WORK TO BE COMPLETED:
Take each line of the material that includes "buildKey" and copy it.

INFORMATION SUPPLIED:

(** C5 (with the group as the table has it, and the average as the code
    computes it, in doubles).  When a credential is passed, the model
    belongs to group [g] and the quota query answers: when the average of
    the remaining fractions exceeds the double 0.01, [setCooldown] records
    the single pair and touches no other key; otherwise it records every
    model of the group with the same deadline, and with a deadline in the
    future and at most [TIMEOUT_MAX] milliseconds ahead each of them is
    then on cooldown with its timer due at the deadline.  The group of
    [gemini-2.5-pro] is [Gemini其他], which has seven models; with an
    average that does not exceed 0.01, as 0 does not, all seven are on
    cooldown for project [A] after the call. *)
Theorem setCooldown_group (now : Z) (q : gmap string (option spec_float))
        (r : registry) (p m g : string) (ts : Z) (reason : string) :
  getModelGroup m = Some g ->
  (above_one_percent (avgRemaining q (getModelsInGroup g)) = true ->
   setCooldown now (Some q) r p m ts reason true
   = setCooldownInternal now r p m ts reason true /\
   forall k, k <> buildKey p m ->
             cooldownMap (setCooldown now (Some q) r p m ts reason true) !! k
             = cooldownMap r !! k) /\
  (above_one_percent (avgRemaining q (getModelsInGroup g)) = false ->
   setCooldown now (Some q) r p m ts reason true
   = saveToFile (cool_group now r p (getModelsInGroup g) ts reason) /\
   (now < ts -> ts - now <= TIMEOUT_MAX ->
    forall m', m' ∈ getModelsInGroup g ->
               armed (setCooldown now (Some q) r p m ts reason true)
                     (buildKey p m') ts /\
               (isOnCooldown now (setCooldown now (Some q) r p m ts reason true)
                             p m').2 = true)) /\
  (getModelGroup "gemini-2.5-pro" = Some "Gemini其他" /\
   getModelsInGroup "Gemini其他"
   = ["gemini-3-pro-high"; "rev19-uic3-1p"; "gemini-2.5-flash";
      "gemini-3-pro-low"; "gemini-2.5-flash-thinking"; "gemini-2.5-pro";
      "gemini-2.5-flash-lite"] /\
   above_one_percent JsNumber.zero = false /\
   forall now0 r0 q0,
     above_one_percent (avgRemaining q0 (getModelsInGroup "Gemini其他")) = false ->
     cooling_models
       now0
       (setCooldown now0 (Some q0) r0 "A" "gemini-2.5-pro" (now0 + 60000)
                    "RESOURCE_EXHAUSTED" true)
       "A" (getModelsInGroup "Gemini其他")
     = getModelsInGroup "Gemini其他").
Proof.
  intros Hg.
  assert (forall now1 q1 r1 p1 m1 g1 ts1 reason1,
             getModelGroup m1 = Some g1 ->
             above_one_percent (avgRemaining q1 (getModelsInGroup g1)) = false ->
             now1 < ts1 -> ts1 - now1 <= TIMEOUT_MAX ->
             forall m', m' ∈ getModelsInGroup g1 ->
               armed (setCooldown now1 (Some q1) r1 p1 m1 ts1 reason1 true)
                     (buildKey p1 m') ts1 /\
               (isOnCooldown now1
                  (setCooldown now1 (Some q1) r1 p1 m1 ts1 reason1 true)
                  p1 m').2 = true) as Hgroup.
  { intros now1 q1 r1 p1 m1 g1 ts1 reason1 Hg1 Hlow Hlt Hnear m' Hm'.
    assert (armed (setCooldown now1 (Some q1) r1 p1 m1 ts1 reason1 true)
                  (buildKey p1 m') ts1) as Harmed.
    { unfold setCooldown. rewrite Hg1, Hlow.
      by apply saveToFile_armed, cool_group_armed. }
    split; [done|]. by rewrite (isOnCooldown_armed _ _ p1 m' ts1 Hlt Harmed). }
  split; [|split; [|split; [done|split; [done|split; [done|]]]]].
  - intros Hhigh. unfold setCooldown. rewrite Hg, Hhigh.
    split; [done|]. intros k Hk. by apply setCooldownInternal_other.
  - intros Hlow. split.
    + unfold setCooldown. by rewrite Hg, Hlow.
    + intros Hlt Hnear. by apply (Hgroup now q r p m g ts reason).
  - intros now0 r0 q0 Hlow. apply cooling_models_all. intros m' Hm'.
    apply (Hgroup now0 q0 r0 "A" "gemini-2.5-pro" "Gemini其他"
                  (now0 + 60000) "RESOURCE_EXHAUSTED");
      [done|done|lia|unfold TIMEOUT_MAX; lia|done].
Qed.

Lemma setCooldown_group_witness :
  getModelGroup "gemini-2.5-pro" = Some "Gemini其他" /\
  armed Scenarios.scenario_put (buildKey "A" "gemini-3-pro-low") 2060000.
Proof.
  split; [reflexivity|].
  destruct (setCooldown_group
              2000000 Scenarios.exhausted_quotas empty_registry
              "A" "gemini-2.5-pro" "Gemini其他" 2060000 "RESOURCE_EXHAUSTED")
    as (_ & Hlow & _); [reflexivity|].
  destruct Hlow as [_ Hall]; [by vm_compute|].
  apply Hall; [lia|unfold TIMEOUT_MAX; lia|]. vm_compute.
  repeat (apply list_elem_of_here || apply list_elem_of_further).
Defined.

(** C5, as stated, fails on the count: with the group exhausted, the
    average is 0 and the models on cooldown for [A] after the call are the
    seven of the group, not five. *)
Lemma five_models_counterexample :
  avgRemaining Scenarios.exhausted_quotas (getModelsInGroup "Gemini其他")
  = JsNumber.zero /\
  cooling_models 2000000 Scenarios.scenario_put "A"
                 (getModelsInGroup "Gemini其他")
  = ["gemini-3-pro-high"; "rev19-uic3-1p"; "gemini-2.5-flash";
     "gemini-3-pro-low"; "gemini-2.5-flash-thinking"; "gemini-2.5-pro";
     "gemini-2.5-flash-lite"] /\
  length (cooling_models 2000000 Scenarios.scenario_put "A"
                         (getModelsInGroup "Gemini其他")) <> 5%nat.
Proof.
  split; [by vm_compute|].
  assert (cooling_models 2000000 Scenarios.scenario_put "A"
                         (getModelsInGroup "Gemini其他")
          = getModelsInGroup "Gemini其他") as ->; [by vm_compute|].
  split; [done|]. simpl. lia.
Qed.

(** The average is the double the additions and the division round to: the
    fractions 0.008, 0.01, 0.01 and 0.012 of the group [Claude/GPT] average
    to the double next above 0.01, and only the pair is put on cooldown. *)
Lemma average_is_rounded :
  JsNumber.decimal 1 2 = S754_finite false 5764607523034235 (-59) /\
  avgRemaining Scenarios.one_percent_quotas (getModelsInGroup "Claude/GPT")
  = S754_finite false 5764607523034236 (-59) /\
  above_one_percent
    (avgRemaining Scenarios.one_percent_quotas (getModelsInGroup "Claude/GPT"))
  = true /\
  cooling_models
    2000000
    (setCooldown 2000000 (Some Scenarios.one_percent_quotas) empty_registry
                 "A" "claude-sonnet-4-5" 2060000 "RESOURCE_EXHAUSTED" true)
    "A" (getModelsInGroup "Claude/GPT")
  = ["claude-sonnet-4-5"].
Proof. by vm_compute. Qed.

End ModelCooldownFacts.

(** ** Tool schema cleaning *)

Module SchemaCleanerFacts.
Import Json SchemaCleaner SchemaShape.

Lemma cleanObject_obj root fields :
  cleanObject root (JObj fields)
  = JObj (prune_required
            (entries root (collectValidations fields).1
                     (collectValidations fields).2 fields)).
Proof.
  cbn [cleanObject]. f_equal. f_equal.
  generalize (collectValidations fields).1 (collectValidations fields).2.
  intros validations obj.
  induction fields as [|[key value] rest IH]; [done|].
  cbn [entries]. by rewrite IH.
Qed.

Lemma assoc_replace_key key value fields k :
  assoc k (replace_key key value fields)
  = if bool_decide (k = key) then (fun _ => value) <$> assoc key fields
    else assoc k fields.
Proof.
  unfold replace_key.
  induction fields as [|[k0 v0] rest IH]; [by case_bool_decide|].
  cbn [map assoc fst]. rewrite IH. clear IH.
  destruct (decide (k0 = key)) as [->|H0].
  - rewrite (bool_decide_eq_true_2 (key = key)) by done. cbn [assoc].
    destruct (decide (k = key)) as [->|H1].
    + by rewrite !(bool_decide_eq_true_2 (key = key)).
    + by rewrite !(bool_decide_eq_false_2 (key = k)),
                 (bool_decide_eq_false_2 (k = key)) by done.
  - rewrite (bool_decide_eq_false_2 (k0 = key)) by done. cbn [assoc].
    destruct (decide (k = key)) as [->|H1].
    + rewrite (bool_decide_eq_true_2 (key = key)) by done.
      by rewrite (bool_decide_eq_false_2 (k0 = key)) by done.
    + rewrite (bool_decide_eq_false_2 (k = key)) by done. done.
Qed.

Lemma assoc_remove_key key (fields : list (string * json)) :
  assoc key (remove_key key fields) = None.
Proof.
  unfold remove_key. induction fields as [|[k v] rest IH]; [done|].
  rewrite filter_cons. simpl. case_decide as Hk; [|done].
  simpl. by rewrite bool_decide_eq_false_2.
Qed.

Lemma prune_required_cases c :
  (exists required,
      assoc "required" c = Some (JArr required) /\
      ((pruned c required = [] /\ prune_required c = remove_key "required" c) \/
       (pruned c required <> [] /\
        prune_required c = replace_key "required" (JArr (pruned c required)) c))) \/
  ((forall required, assoc "required" c <> Some (JArr required)) /\
   prune_required c = c).
Proof.
  unfold prune_required, pruned.
  destruct (assoc "required" c) as [[| | | |required|]|] eqn:E;
    try (right; split; [congruence|done]).
  left. exists required. split; [done|].
  destruct (match assoc "properties" c with Some _ => _ | None => _ end);
    [by left|by right].
Qed.


(** *** Keys and deletions *)

Lemma has_key_cons key k (v : json) l :
  has_key key ((k, v) :: l) = bool_decide (k = key) || has_key key l.
Proof.
  unfold has_key. cbn [fmap list_fmap fst].
  destruct (decide (k = key)) as [->|Hk].
  - rewrite (bool_decide_eq_true_2 (key = key)) by done.
    apply bool_decide_eq_true_2, list_elem_of_here.
  - rewrite (bool_decide_eq_false_2 (k = key)) by done. cbn [orb].
    apply bool_decide_ext. rewrite elem_of_cons.
      intuition congruence.
Qed.

Lemma remove_key_cons key k (v : json) l :
  remove_key key ((k, v) :: l)
  = if bool_decide (k = key) then remove_key key l
    else (k, v) :: remove_key key l.
Proof.
  unfold remove_key. rewrite filter_cons. cbn [fst].
  case_decide; case_bool_decide; done.
Qed.

Lemma has_key_remove_key key key' (l : list (string * json)) :
  has_key key (remove_key key' l)
  = has_key key l && negb (bool_decide (key = key')).
Proof.
  induction l as [|[k v] l IH].
  - unfold remove_key, has_key. rewrite filter_nil. cbn.
    by rewrite (bool_decide_eq_false_2 (key ∈ [])) by apply not_elem_of_nil.
  - rewrite remove_key_cons, has_key_cons.
    destruct (decide (k = key')) as [->|Hk'].
    + rewrite (bool_decide_eq_true_2 (key' = key')) by done. rewrite IH.
      destruct (decide (key' = key)) as [->|Hk].
      * rewrite !(bool_decide_eq_true_2 (key = key)) by done.
        cbn. by rewrite andb_false_r.
      * by rewrite (bool_decide_eq_false_2 (key' = key)) by done.
    + rewrite (bool_decide_eq_false_2 (k = key')) by done.
      rewrite has_key_cons, IH.
      destruct (decide (k = key)) as [->|Hk].
      * rewrite (bool_decide_eq_true_2 (key = key)) by done.
        by rewrite (bool_decide_eq_false_2 (key = key')) by done.
      * by rewrite (bool_decide_eq_false_2 (k = key)) by done.
Qed.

SOLUTION TO THIS TASK:
   forall k, k <> buildKey p m ->
                     (buildKey p m') ts /\
                     (buildKey p1 m') ts1 /\
                  (buildKey p1 m') ts1) as Harmed.
  armed Scenarios.scenario_put (buildKey "A" "gemini-3-pro-low") 2060000.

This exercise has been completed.